Increment in Dietary Potassium Predicts Weight Loss in the Treatment of the Metabolic Syndrome
Thhe Sagol Center for Epigenetics of Aging and Metabolism, the Institute of Endocrinology, Metabolism and Hypertension, Tel Aviv-Sourasky Medical Center; Sackler Faculty of Medicine, Tel Aviv University, 6423906 Tel Aviv, Israel
Author to whom correspondence should be addressed.

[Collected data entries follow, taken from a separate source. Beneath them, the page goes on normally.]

(** an assignment that keeps the identity and the stage, and no record is lost *)
Definition inert (f : DurableTransactionPayloadV6 -> DurableTransactionPayloadV6) : Prop :=
  forall p, dp_validation_id (f p) = dp_validation_id p /\
            dp_manifest_sha256 (f p) = dp_manifest_sha256 p /\
            dp_baseline_boot_id (f p) = dp_baseline_boot_id p /\
            dp_stage (f p) = dp_stage p /\
            dp_failed_from_stage (f p) = dp_failed_from_stage p /\
            extends (dp_mutation_records p) (dp_mutation_records (f p)) /\
            (dp_evidence_hashes p !! "zram-baseline-evidence-v2.json"%string = None ->
             dp_evidence_hashes (f p) !! "zram-baseline-evidence-v2.json"%string = None).
Ltac solve_inert :=
  intros p; unfold push_intent, set_completed; repeat split; cbn; auto using extends_refl, extends_app, extends_completed.
Lemma inert_intent op target : inert (push_intent op target).
Proof. solve_inert. Qed.
Lemma inert_completed h : inert (set_completed h).
Proof. solve_inert. Qed.
Lemma inert_applied_swap i : inert (set_applied_swap i).
Proof. solve_inert. Qed.
Lemma inert_summary x : inert (set_summary x).
Proof. solve_inert. Qed.
Lemma inert_boot_id x : inert (set_current_boot_id x).
Proof. solve_inert. Qed.
Lemma inert_parameter : inert next_parameter.
Proof. solve_inert. Qed.
Lemma inert_primary x : inert (set_primary_error x).
Proof. solve_inert. Qed.
Lemma inert_secondary x : inert (extend_secondary x).
Proof. solve_inert. Qed.
Lemma inert_recovery_state x : inert (set_recovery_state x).
Proof. solve_inert. Qed.
Lemma inert_evidence name h :
  name <> "zram-baseline-evidence-v2.json"%string -> inert (insert_evidence name h).
Proof. intros Hn. solve_inert. intros Hp. by rewrite lookup_insert_ne. Qed.
Definition require_new_test_zram_name (name : string) (baseline_names : gset string) :
    result unit string :=
  reject (String.eqb name "zram0" || bool_decide (name ∈ baseline_names)
          || negb (is_some_and (strip_prefix "zram" name) (fun suffix =>
                     negb (str_empty suffix) && str_all is_digit suffix)))
    "hot-added device is protected, pre-existing, or non-canonical"%string.
Definition select_algorithm (available : list string) : result string string :=
  ok_or (find_first (contains_str available) ["zstd"; "lz4"; "lzo-rle"; "lzo"]%string)
    "no bounded validation algorithm is supported"%string.

(** ** The pages of the KSM workload *)

Definition rotate_left (value k : Z) : Z :=
  Z.lor (u64_wrap (Z.shiftl value k)) (Z.shiftr value (64 - k)).
Definition splitmix64 (value : Z) : Z :=
  let value := u64_wrap (value + 0x9e3779b97f4a7c15) in
  let value := u64_wrap (Z.lxor value (Z.shiftr value 30) * 0xbf58476d1ce4e5b9) in
  let value := u64_wrap (Z.lxor value (Z.shiftr value 27) * 0x94d049bb133111eb) in
  Z.lxor value (Z.shiftr value 31).
(** the loop over the bytes of the session *)
Fixpoint session_seed (seed : Z) (session : string) : Z :=
  match session with
  | EmptyString => seed
  | String byte rest =>
      session_seed (u64_wrap (Z.lxor seed (byte_of byte) * 0x100000001b3)) rest
  end.
Definition page_seed (session : string) (child_id page_index : Z) : Z :=
  let seed := session_seed 0xcbf29ce484222325 session in
  let seed := Z.lxor seed (rotate_left child_id 17) in
  Z.lxor seed (u64_wrap (page_index * 0x9e3779b97f4a7c15)).
Definition to_le_bytes (value : Z) : list Z :=
  map (fun i => Z.land (Z.shiftr value (8 * Z.of_nat i)) 255) (seq 0 8).
(** [chunks_mut(8)]: the last chunk takes what it has room for *)
Fixpoint fill_chunks (seed : Z) (word_index length : nat) (fuel : nat) : list Z :=
  match fuel with
  | O => []
  | S fuel' =>
      if Nat.eqb length 0 then []
      else firstn length (to_le_bytes (splitmix64 (Z.lxor seed (Z.of_nat word_index))))
           ++ fill_chunks seed (S word_index) (length - 8) fuel'
  end.
Definition fill_unique_ksm_page (length : nat) (session : string) (child_id page_index : Z) :
    list Z :=
  fill_chunks (page_seed session child_id page_index) 0 length length.
Definition ksm_page_digest (page : list Z) : Z :=
  foldl (fun hash byte => u64_wrap (Z.lxor hash byte * 0x100000001b3)) 0xcbf29ce484222325 page.
(* ===== verification/PrivilegedHost.v ===== *)
(** crates/test-support/src/bin/nemor-privileged-validation.rs, what the privileged
    validation reads and writes: the captured traces, the owned trace instance, the DAMON
    resources and their recovery after a crash, the DAMOS statistics and the residency of
    a range, the KSM processes, the host before and after, the reports, and the store of
    cgroup mutations that survives a crash. [HarnessSystem] is the host; an error is its
    text, as [anyhow] shows it. *)

From S2P Require Import Prelude F64 Text Config Classifier Policy Actuator Zram Tiering BootContract BootHost.
From S2P Require Import Damon Damos Ksm Privileged.

(** a directory entry: its name and whether it is a directory *)
Record HostEntry := { he_name : string; he_is_dir : result bool IoError }.

Class HarnessSystem (W : Type) := {
  host_text : string -> W -> result string IoError;             (* [fs::read_to_string] *)
  host_exists : string -> W -> bool;
  host_is_dir : string -> W -> bool;
  host_entries : string -> W -> result (list (result HostEntry IoError)) IoError;
  host_stat : string -> W -> result FileStat IoError;           (* [symlink_metadata] *)
  host_canonical : string -> W -> result string IoError;
  host_pagemap : Z -> Z -> W -> result Z IoError;               (* eight bytes of pagemap *)
  host_now : W -> Z;                                            (* ns since the epoch *)
  host_stdout : string -> list string -> W -> result string string; (* of a success *)
  host_write : string -> string -> eff W unit IoError;          (* [fs::write] *)
  host_create_new : string -> Z -> eff W unit IoError;          (* exclusive, with a mode *)
  host_append_synced : string -> string -> eff W unit IoError;  (* [write_all], [sync_all] *)
  host_create_dir : string -> eff W unit IoError;
  host_remove_dir : string -> eff W unit IoError;
  host_remove_file : string -> eff W unit IoError;
  host_rename : string -> string -> eff W unit IoError;
  host_sync_dir : string -> eff W unit IoError
}.

(** the error of the library passed on, or behind the context that replaces its text *)
Definition io {A} (r : result A IoError) : result A string := map_error io_text r.
Definition contextual {A} (context : string) (r : result A IoError) : result A string :=
  map_error (fun _ => context) r.

Definition damos_error_text (e : DamosError) : string :=
  match e with
  | Damos.InvalidPlan m => "invalid DAMOS plan: " ++ m
  | Damos.Unsupported m => "mandatory DAMOS capability missing: " ++ m
  end%string.

Section Harness.
Context {W : Type} `{HarnessSystem W}.

(** [?] on a call of the library that changes the host *)
Definition host {A} (m : eff W A IoError) : eff W A string := eff_map_err io_text m.
Definition read_trimmed (path : string) (w : W) : result string string :=
  let? text := contextual ("read " ++ path) (host_text path w) in Ok (trim text).
(** [read_trimmed(path).ok().as_deref() == Some(value)] *)
Definition reads_as (path value : string) (w : W) : bool :=
  is_some_and (result_ok (read_trimmed path w)) (String.eqb value).
Definition read_number (parse : string -> option Z) (path : string) (w : W) : option Z :=
  result_ok (read_trimmed path w) ≫= parse.
Definition write_readback (path value : string) : eff W unit string :=
  eff_map_err (fun _ => "write " ++ path)%string (host_write path value) ;!
  let! text := eff_read (read_trimmed path) in
  eff_reject (negb (String.eqb text value)) ("readback mismatch for " ++ path)%string.

Definition proc_file (pid : Z) (name : string) : string :=
  ("/proc/" ++ show_uint pid ++ "/" ++ name)%string.
(** the fields after the command's name *)
Definition stat_fields (value : string) : result (list string) string :=
  let? parts := ok_or (rsplit_char ")" value) "invalid proc stat"%string in
  Ok (split_whitespace (snd parts)).
Definition proc_start_ticks (pid : Z) (w : W) : result (option Z) string :=
  match host_text (proc_file pid "stat") w with
  | Ok value =>
      let? fields := stat_fields value in
      Ok (nth_error fields 19 ≫= parse_u64)
  | Err error =>
      if bool_decide (io_kind error = Tiering.NotFound) then Ok None else Err (io_text error)
  end.
Definition proc_cpu_ticks (pid : Z) (w : W) : result Z string :=
  let? value := io (host_text (proc_file pid "stat") w) in
  let? fields := stat_fields value in
  let field n := unwrap_or (nth_error fields n ≫= parse_u64) 0 in
  Ok (u64_wrap (field 11%nat + field 12%nat)).

(** ** Captured traces *)

Definition RAW_LIMIT : nat := 4.
Definition last_lines (l : list string) : list string := rev (firstn RAW_LIMIT (rev l)).
Definition event_enable (instance event : string) : string :=
  path_join instance ("events/damon/" ++ event ++ "/enable").

(** the fold over the lines: the events, and what could not be read *)
Definition damos_line (acc : list DamosBeforeApplyEvent * Z * Z) (line : string) :
    list DamosBeforeApplyEvent * Z * Z :=
  let '(events, parse_failures, timestamp_failures) := acc in
  match trace_timestamp_ns_for line "damos_before_apply:" with
  | Some timestamp =>
      match parse_damos_before_apply line timestamp with
      | Ok event => (events ++ [event], parse_failures, timestamp_failures)
      | Err _ => (events, parse_failures + 1, timestamp_failures)
      end
  | None => (events, parse_failures, timestamp_failures + 1)
  end.
Definition parse_damos_trace_capture (instance : string) (clock : TraceClockPlan)
    (worker_ready : bool) (bytes : string) (bytes_after_stop : Z) (w : W) :
    DamosTraceDiagnostic * list DamosBeforeApplyEvent :=
  let lines_seen := List.filter (str_contains "damos_before_apply:") (lines bytes) in
  let '(events, parse_failures, timestamp_failures) := foldl damos_line ([], 0, 0) lines_seen in
  ({| dt_available := true; dt_instance_path := instance;
      dt_trace_clock := Some (tp_effective clock);
      dt_userspace_clock := Some (report_name (tp_userspace_clock clock));
      dt_trace_clock_readback := tp_readback clock;
      dt_event_enable_readback := reads_as (event_enable instance "damos_before_apply") "1" w;
      dt_tracing_on_readback := reads_as (path_join instance "tracing_on") "1" w;
      dt_capture_worker_ready := worker_ready;
      dt_trace_bytes_read := Z.of_nat (String.length bytes);
      dt_trace_lines_read := Z.of_nat (length (lines bytes));
      dt_event_lines_seen := Z.of_nat (length lines_seen);
      dt_events_parsed := Z.of_nat (length events);
      dt_parse_failures := parse_failures; dt_timestamp_failures := timestamp_failures;
      dt_bytes_after_stop := bytes_after_stop;
      dt_raw_first := firstn RAW_LIMIT lines_seen; dt_raw_last := last_lines lines_seen |}, events).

Nutrients 2019, 11(6), 1256; https://doi.org/10.3390/nu11061256
Received: 29 April 2019 / Revised: 27 May 2019 / Accepted: 30 May 2019 / Published: 2 June 2019
Background: In the treatment of obesity/metabolic syndrome, dietary measures traditionally focus on reducing carbohydrate/fat-related caloric intake. The possibility that changes in potassium consumption may be related to the achieved weight loss has not been previously explored. Methods: Sixty-eight participants, with a mean age of 51.6 ± 11.0 years (F/M—30/38), who fulfilled the ATPIII criteria for the metabolic syndrome (MS) were enrolled into a 1-year intensive multidisciplinary program. Nutritional recommendation consisted of a moderate low calorie/high protein Mediterranean diet. Baseline assessment included clinical and biochemical profiling, and body composition. Nutritional components were registered over 7 days before and at the end of 1 year of treatment. Results: Mean baseline body mass index (BMI) was 35 ± 4 kg/m², which declined by 9.4 ± 0.1% after one year of combined intervention. Linear stepwise regression analysis revealed that 45% of the predicted variance of the % decline in BMI was related to increased consumption of dietary potassium (β = −0.865) and caproic acid (β = −0.423) and reduction in the consumption of dietary vitamin B6 (β = 0.542), calcium (β = 0.335), total carbohydrates (β = 0.239) and total caloric intake (β = 0.238; p < 0.001). Notably, the strongest correlate of the decline in BMI was the increase in dietary potassium intake (β = −0.865). Subjects whose achieved decrease in BMI was above the average (n = 30) increased potassium intake by 25% as compared to an increase in dietary potassium intake of only 3% by those whose decline in BMI was below the average (n = 36; p < 0.05). The change in dietary potassium was related to the percent increase in dietary protein (r = 0.433; p < 0.001). Conclusion: An increase in dietary potassium consumption is a previously unrecognized predictor of the achieved reduction in BMI in a weight-loss-oriented multidisciplinary intervention in obesity/MS. Prospective trials are underway to confirm this post-hoc finding.